6- O acordo, datado de 20-4-2007, foi celebrado entre a “Leasing”, enquanto locadora, e Maria, enquanto locatária.
7- O acordo reportava-se à cedência, por 180 meses, da fracção autónoma designada pela letra “B” (rés do chão com o n.º 71-B) do prédio urbano sito na Rua n.ºs 71 a 71-B, em Lisboa.
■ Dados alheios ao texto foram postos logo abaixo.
(* ===== verification/Mktime.v ===== *)
(** * From broken-down time to time_t (time/mktime.c, time/timegm.c)

    __mktime_internal inverts a conversion function by probing it.  The
    conversion function gives a structure or an errno; [long_int] is a 64-bit
    long, time_t has 64 bits and [LEAP_SECONDS_POSSIBLE] is 1.  Signed 64-bit
    arithmetic that could overflow goes through [i64]. *)

From Stdlib Require Import ZArith List Lia Bool.
From S2P Require Import Prelude Time.
Import ListNotations.
#[local] Open Scope Z_scope.
#[local] Open Scope glibc_scope.

Definition EOVERFLOW : Z := 75.

Definition shr (a b : Z) : Z := Z.shiftr a b.

Definition mktime_min : Z := - 2 ^ 63.
Definition mktime_max : Z := 2 ^ 63 - 1.

Definition EPOCH_YEAR : Z := 1970.
Definition TM_YEAR_BASE : Z := 1900.

(** Is YEAR + TM_YEAR_BASE a leap year? *)
Definition leapyear (year : Z) : bool :=
  (Z.land year 3 =? 0) &&
  (negb (Z.rem year 100 =? 0) || (Z.land (Z.quot year 100) 3 =? Z.land (- (TM_YEAR_BASE / 100)) 3)).

(** (!a != !b) && (0 <= a) && (0 <= b) *)
Definition isdst_differ (a b : Z) : bool := negb (eqb (a =? 0) (b =? 0)) && (0 <=? a) && (0 <=? b).

(** Arithmetic of type int. *)
Definition i32 (x : Z) : option Z := if (- 2 ^ 31 <=? x) && (x <? 2 ^ 31) then Some x else None.

(** shr is of type long_int; its results are converted to int. *)
Definition ydhms_diff (year1 yday1 hour1 min1 sec1 year0 yday0 hour0 min0 sec0 : Z) : option Z :=
  let a4 := swrap 32 (shr year1 2 + shr TM_YEAR_BASE 2 - b2z (Z.land year1 3 =? 0)) in
  let b4 := swrap 32 (shr year0 2 + shr TM_YEAR_BASE 2 - b2z (Z.land year0 3 =? 0)) in
  let a100 := Z.quot (a4 + b2z (a4 <? 0)) 25 - b2z (a4 <? 0) in
  let b100 := Z.quot (b4 + b2z (b4 <? 0)) 25 - b2z (b4 <? 0) in
  let a400 := shr a100 2 in
  let b400 := shr b100 2 in
  let? d4 := i32 (a4 - b4) in
  let? d100 := i32 (a100 - b100) in
  let? d := i32 (d4 - d100) in
  let? intervening_leap_days := i32 (d + (a400 - b400)) in
  let? years := i64 (year1 - year0) in
  let? days := i64 (365 * years + yday1 - yday0 + intervening_leap_days) in
  let? hours := i64 (24 * days + hour1 - hour0) in
  let? minutes := i64 (60 * hours + min1 - min0) in
  i64 (60 * minutes + sec1 - sec0).

Definition long_int_avg (a b : Z) : Z := shr a 1 + shr b 1 + Z.land (Z.lor a b) 1.

Definition tm_diff (year yday hour min sec : Z) (tp : tm) : option Z :=
  ydhms_diff year yday hour min sec (tm_year tp) (tm_yday tp) (tm_hour tp) (tm_min tp) (tm_sec tp).

Section Convert.
(** What CONVERT gives for a time: the errno if it fails. *)
Context (convert : Z -> Z + tm).

(** struct tm oktm; oktm.tm_sec = -1; *)
Definition no_tm : tm := {| tm_sec := -1; tm_min := 0; tm_hour := 0; tm_mday := 0; tm_mon := 0; tm_year := 0;
                            tm_wday := 0; tm_yday := 0; tm_isdst := 0; tm_gmtoff := 0 |}.

(** The binary search: OK and its structure. *)
Fixpoint narrow (fuel : nat) (ok bad : Z) (oktm : tm) : option (Z + Z * tm) :=
  match fuel with
  | O => None
  | S fuel =>
      let mid := long_int_avg ok bad in
      if (mid =? ok) || (mid =? bad) then Some (inr (ok, oktm))
      else
        match convert mid with
        | inr tp => narrow fuel mid bad tp
        | inl errno => if negb (errno =? EOVERFLOW) then Some (inl errno) else narrow fuel ok mid oktm
        end
  end.
(* ===== verification/Gconv.v ===== *)
(** * Character set conversion (iconv/gconv_simple.c, loop.c, skeleton.c)

    A conversion loop reads bytes between two pointers and writes bytes between
    two others.  Here the bytes that are left to read and the bytes written are
    lists, and [room] is the number of bytes that can still be written.  The
    macro BODY of a conversion is a function from the cursor to what the loop
    does next.  Machine words are little endian.  The transliteration that a flag
    can enable is a parameter. *)

From Stdlib Require Import ZArith List Lia Bool.
From S2P Require Import Prelude.
Import ListNotations.
#[local] Open Scope Z_scope.
#[local] Open Scope glibc_scope.

(** ** The state of a loop *)

(** The results of gconv.h that the loops give. *)
Inductive status := GCONV_OK | GCONV_EMPTY_INPUT | GCONV_FULL_OUTPUT | GCONV_ILLEGAL_INPUT | GCONV_INCOMPLETE_INPUT.

(** [inp]: from inptr to inend; [out]: what was written; [room]: outend - outptr;
    [irr]: *irreversible, [None] if the pointer is NULL; [seen]: the flag
    __GCONV_ENCOUNTERED_ILLEGAL_INPUT. *)
Record cursor := { inp : list Z; out : list Z; room : Z; irr : option Z; seen : bool }.

(** The other flags of the step. *)
Record gflags := { IGNORE_ERRORS : bool; TRANSLIT : bool }.

(** inptr += n *)
Definition advance (n : nat) (c : cursor) : cursor :=
  {| inp := skipn n (inp c); out := out c; room := room c; irr := irr c; seen := seen c |}.

(** Writes the bytes at outptr and moves it. *)
Definition write (l : list Z) (c : cursor) : cursor :=
  {| inp := inp c; out := out c ++ l; room := room c - Z.of_nat (length l); irr := irr c; seen := seen c |}.

(** ++*irreversible *)
Definition irreversible_incr (c : cursor) : cursor :=
  {| inp := inp c; out := out c; room := room c; irr := option_map (fun n => n + 1) (irr c); seen := seen c |}.

(** __gconv_mark_illegal_input sets the flag. *)
Definition mark_illegal (c : cursor) : cursor :=
  {| inp := inp c; out := out c; room := room c; irr := irr c; seen := true |}.

(** irreversible != NULL && (flags & __GCONV_IGNORE_ERRORS) *)
Definition ignore_errors_p (fl : gflags) (c : cursor) : bool :=
  match irr c with Some _ => IGNORE_ERRORS fl | None => false end.

(** How BODY ends: by break or at the end of the iteration, with [result]. *)
Inductive control := Break (result : status) (c : cursor) | Continue (result : status) (c : cursor).

(** get32, get16, put32, put16 *)
Definition get16 (l : list Z) : Z := nth 0 l 0 + 256 * nth 1 l 0.
Definition get32 (l : list Z) : Z := nth 0 l 0 + 256 * nth 1 l 0 + 65536 * nth 2 l 0 + 16777216 * nth 3 l 0.
Definition put16 (x : Z) : list Z := [Z.land x 255; Z.land (Z.shiftr x 8) 255].
Definition put32 (x : Z) : list Z :=
  [Z.land x 255; Z.land (Z.shiftr x 8) 255; Z.land (Z.shiftr x 16) 255; Z.land (Z.shiftr x 24) 255].
Definition bswap_16 (x : Z) : Z := Z.lor (Z.land (Z.shiftr x 8) 255) (Z.shiftl (Z.land x 255) 8).
Definition bswap_32 (x : Z) : Z :=
  Z.lor (Z.lor (Z.shiftr (Z.land x 4278190080) 24) (Z.shiftr (Z.land x 16711680) 8))
        (Z.lor (Z.shiftl (Z.land x 65280) 8) (Z.shiftl (Z.land x 255) 24)).

Section Gconv.
Context (fl : gflags) (transliterate : cursor -> status * cursor).

Definition STANDARD_FROM_LOOP_ERR_HANDLER (incr : nat) (c : cursor) : control :=
  let c := mark_illegal c in
  if negb (ignore_errors_p fl c) then Break GCONV_ILLEGAL_INPUT c
  else Continue GCONV_ILLEGAL_INPUT (irreversible_incr (advance incr c)).

Definition STANDARD_TO_LOOP_ERR_HANDLER (incr : nat) (c : cursor) : control :=
  match irr c with
  | None => Break GCONV_ILLEGAL_INPUT c
  | Some _ =>
      let '(result, c) := if TRANSLIT fl then transliterate c else (GCONV_ILLEGAL_INPUT, mark_illegal c) in
      match result with
      | GCONV_ILLEGAL_INPUT =>
          if negb (ignore_errors_p fl c) then Break result c
          else Continue result (advance incr (irreversible_incr c))
      | GCONV_FULL_OUTPUT => Break result c
      | _ => Continue result c
      end
  end.

(** Tag characters are skipped. *)
Definition UNICODE_TAG_HANDLER (ch : Z) (incr : nat) (result : status) (c : cursor) (k : control) : control :=
  if Z.shiftr ch 7 =? Z.shiftr 917504 7 then Continue result (advance incr c) else k.

(** ** The bodies *)

Definition ascii_internal_body (result : status) (c : cursor) : control :=
  let x := nth 0 (inp c) 0 in
  if 127 <? x then STANDARD_FROM_LOOP_ERR_HANDLER 1 c
  else Continue result (advance 1 (write (put32 x) c)).

Definition internal_ascii_body (result : status) (c : cursor) : control :=
  let x := get32 (inp c) in
  if 127 <? x then UNICODE_TAG_HANDLER x 4 result c (STANDARD_TO_LOOP_ERR_HANDLER 4 c)
  else Continue result (advance 4 (write [Z.land x 255] c)).

(** for (step = 2; step < 6; ++step) if (no bits above 5 * step + 1) break; *)
Fixpoint utf8_step (n : nat) (step : Z) (wc : Z) : Z :=
  match n with
  | O => step
  | S n => if step <? 6 then if Z.land wc (wrap 32 (Z.shiftl (2 ^ 32 - 1) (5 * step + 1))) =? 0 then step else utf8_step n (step + 1) wc
           else step
  end.

(** do start[--step] = 0x80 | (wc & 0x3f), wc >>= 6; while (step > 1); start[0] |= wc; *)
Fixpoint utf8_fill (n : nat) (wc first : Z) (acc : list Z) : list Z :=
  match n with
  | O => Z.lor first wc :: acc
  | S n => utf8_fill n (Z.shiftr wc 6) first (Z.lor 128 (Z.land wc 63) :: acc)
  end.

(** (unsigned char) (~0xff >> step) *)
Definition utf8_first (step : Z) : Z := Z.land (Z.shiftr (-256) step) 255.

Definition utf8_sequence (wc step : Z) : list Z := utf8_fill (Z.to_nat (step - 1)) wc (utf8_first step) [].

Definition internal_utf8_body (result : status) (c : cursor) : control :=
  let wc := get32 (inp c) in
  if wc <? 128 then Continue result (advance 4 (write [wc] c))
  else if (wc <=? 2147483647) && ((wc <? 55296) || (57343 <? wc)) then
    let step := utf8_step 4 2 wc in
    if room c <? step then Break GCONV_FULL_OUTPUT c
    else Continue result (advance 4 (write (utf8_sequence wc step) c))
  else STANDARD_TO_LOOP_ERR_HANDLER 4 c.

(** The length of a sequence and the bits of its first byte. *)
Definition utf8_lead (ch : Z) : option (Z * Z) :=
  if (194 <=? ch) && (ch <? 224) then Some (2, Z.land ch 31)
  else if Z.land ch 240 =? 224 then Some (3, Z.land ch 15)
  else if Z.land ch 248 =? 240 then Some (4, Z.land ch 7)
  else if Z.land ch 252 =? 248 then Some (5, Z.land ch 3)
  else if Z.land ch 254 =? 252 then Some (6, Z.land ch 1)
  else None.

(** (x & 0xc0) == 0x80 *)
Definition is_cont (x : Z) : bool := Z.land x 192 =? 128.

(** do ++i; while (inptr + i < inend && is_cont && i < 5), on the bytes behind. *)
Fixpoint ill_formed_end (n : nat) (l : list Z) (i : nat) : nat :=
  match n with
  | O => i
  | S n => match l with x :: l => if is_cont x && (Nat.ltb i 5) then ill_formed_end n l (S i) else i | [] => i end
  end.

(** for (i = 1; inptr + i < inend; ++i) if (!is_cont) break; *)
Fixpoint cont_prefix (l : list Z) (i : nat) : nat :=
  match l with x :: l => if is_cont x then cont_prefix l (S i) else i | [] => i end.

(** for (i = 1; i < cnt; ++i): i and ch. *)
Fixpoint utf8_trail (n : nat) (l : list Z) (i : nat) (ch : Z) : nat * Z :=
  match n with
  | O => (i, ch)
  | S n =>
      let byte := nth 0 l 0 in
      if negb (is_cont byte) then (i, ch)
      else utf8_trail n (tl l) (S i) (Z.lor (wrap 32 (Z.shiftl ch 6)) (Z.land byte 63))
  end.

Definition utf8_internal_body (result : status) (c : cursor) : control :=
  let ch := nth 0 (inp c) 0 in
  if ch <? 128 then Continue result (write (put32 ch) (advance 1 c))
  else
    match utf8_lead ch with
    | None => STANDARD_FROM_LOOP_ERR_HANDLER (ill_formed_end 5 (tl (inp c)) 1) c
    | Some (cnt, ch) =>
        if Z.of_nat (length (inp c)) <? cnt then
          let i := cont_prefix (tl (inp c)) 1 in
          if Nat.eqb i (length (inp c)) then Break GCONV_INCOMPLETE_INPUT c
          else STANDARD_FROM_LOOP_ERR_HANDLER i c
        else
          let '(i, ch) := utf8_trail (Z.to_nat (cnt - 1)) (tl (inp c)) 1 ch in
          if (Z.of_nat i <? cnt) || ((2 <? cnt) && (Z.shiftr ch (5 * cnt - 4) =? 0)) || ((55296 <=? ch) && (ch <=? 57343))
          then STANDARD_FROM_LOOP_ERR_HANDLER i c
          else Continue result (write (put32 ch) (advance (Z.to_nat cnt) c))
    end.

Definition ucs2_internal_body (result : status) (c : cursor) : control :=
  let u1 := get16 (inp c) in
  if (55296 <=? u1) && (u1 <? 57344) then STANDARD_FROM_LOOP_ERR_HANDLER 2 c
  else Continue result (advance 2 (write (put32 u1) c)).

Definition internal_ucs2_body (result : status) (c : cursor) : control :=
  let val := get32 (inp c) in
  if 65536 <=? val then UNICODE_TAG_HANDLER val 4 result c (STANDARD_TO_LOOP_ERR_HANDLER 4 c)
  else if (55296 <=? val) && (val <? 57344) then
    let c := mark_illegal c in
    if negb (ignore_errors_p fl c) then Break GCONV_ILLEGAL_INPUT c
    else Continue GCONV_ILLEGAL_INPUT (irreversible_incr (advance 4 c))
  else Continue result (advance 4 (write (put16 val) c)).

(** Errors that are ignored leave [result] alone here. *)
Definition ucs2reverse_internal_body (result : status) (c : cursor) : control :=
  let u1 := bswap_16 (get16 (inp c)) in
  if (55296 <=? u1) && (u1 <? 57344) then
    if negb (ignore_errors_p fl c) then Break GCONV_ILLEGAL_INPUT (mark_illegal c)
    else Continue result (irreversible_incr (advance 2 c))
  else Continue result (advance 2 (write (put32 u1) c)).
8- Por escritura de doação realizada no dia sete de Setembro de dois mil e dez, a 1.ª R. com a autorização do 2.º R., doou aos 3.º e 5.º RR. o direito de superfície sobre a fracção autónoma, destinada a habitação, de que era proprietária, designada pelas letras “BA”, correspondente ao décimo primeiro andar C, do prédio sito na Rua, lote um (actual nº 111 a 111 D), freguesia de Santa Maria dos Olivais, concelho de Lisboa, descrita na Conservatória de Registo Predial de Lisboa com o n.º.
9- Fê-lo com reserva de usufruto e por conta da quota disponível.
10- No âmbito da execução que corre termos no 1.º Juízo, 2.ª secção do Tribunal de Execução de Lisboa, proc. n.º 559/12.0YYLSB, o direito de usufruto da 1.ª R. sobre o direito de superfície foi penhorado.
11- Por transacção homologada por sentença de 20-2-2015 no âmbito da oposição à execução que corre termos na 1.ª secção de execução da instância central de Lisboa, proc. n.º 559/12.0YYLSB-A, os ora AA. confessaram-se devedores de € 14 338,12 cada um e comprometeram-se a proceder ao pagamento de € 7 169, 06 no prazo máximo de 30 dias e do remanescente no prazo máximo de 60 dias.
12- Os AA. procederam ao pagamento acordado na sentença, conforme docs. de fls. 669 verso a 671 e 673.
13- Por decisão proferida pelo agente de execução de 18-5-2015, a instância executiva foi declarada extinta no que concerne aos AA., conforme fls. 680 verso.
14- O valor do usufruto da fracção autónoma, destinada a habitação, designada pelas letras “BA”, correspondente ao décimo primeiro andar C, do prédio sito na Rua, lote um (actual nº 111 a 111 D), freguesia de Santa Maria dos Olivais, concelho de Lisboa, descrita na Conservatória de Registo Predial de Lisboa com o nº é, para efeitos de cálculo do valor do IMI de € 35 009, 35, não tendo valor comercial ou tendo este expressão muito reduzida e o valor da nua propriedade é de € 65 531, 65.
O Direito.
O cumprimento da obrigação é assegurado pelos bens que integram o património do devedor (art.º 601.º do Código Civil). O património do devedor constitui assim a garantia geral das suas obrigações. A lei concede aos credores meios de conservação dessa garantia geral. Entre eles conta-se a ação pauliana ou, na terminologia do Código Civil de 1966, a ação de impugnação pauliana (art.º 610.º e seguintes do Código Civil).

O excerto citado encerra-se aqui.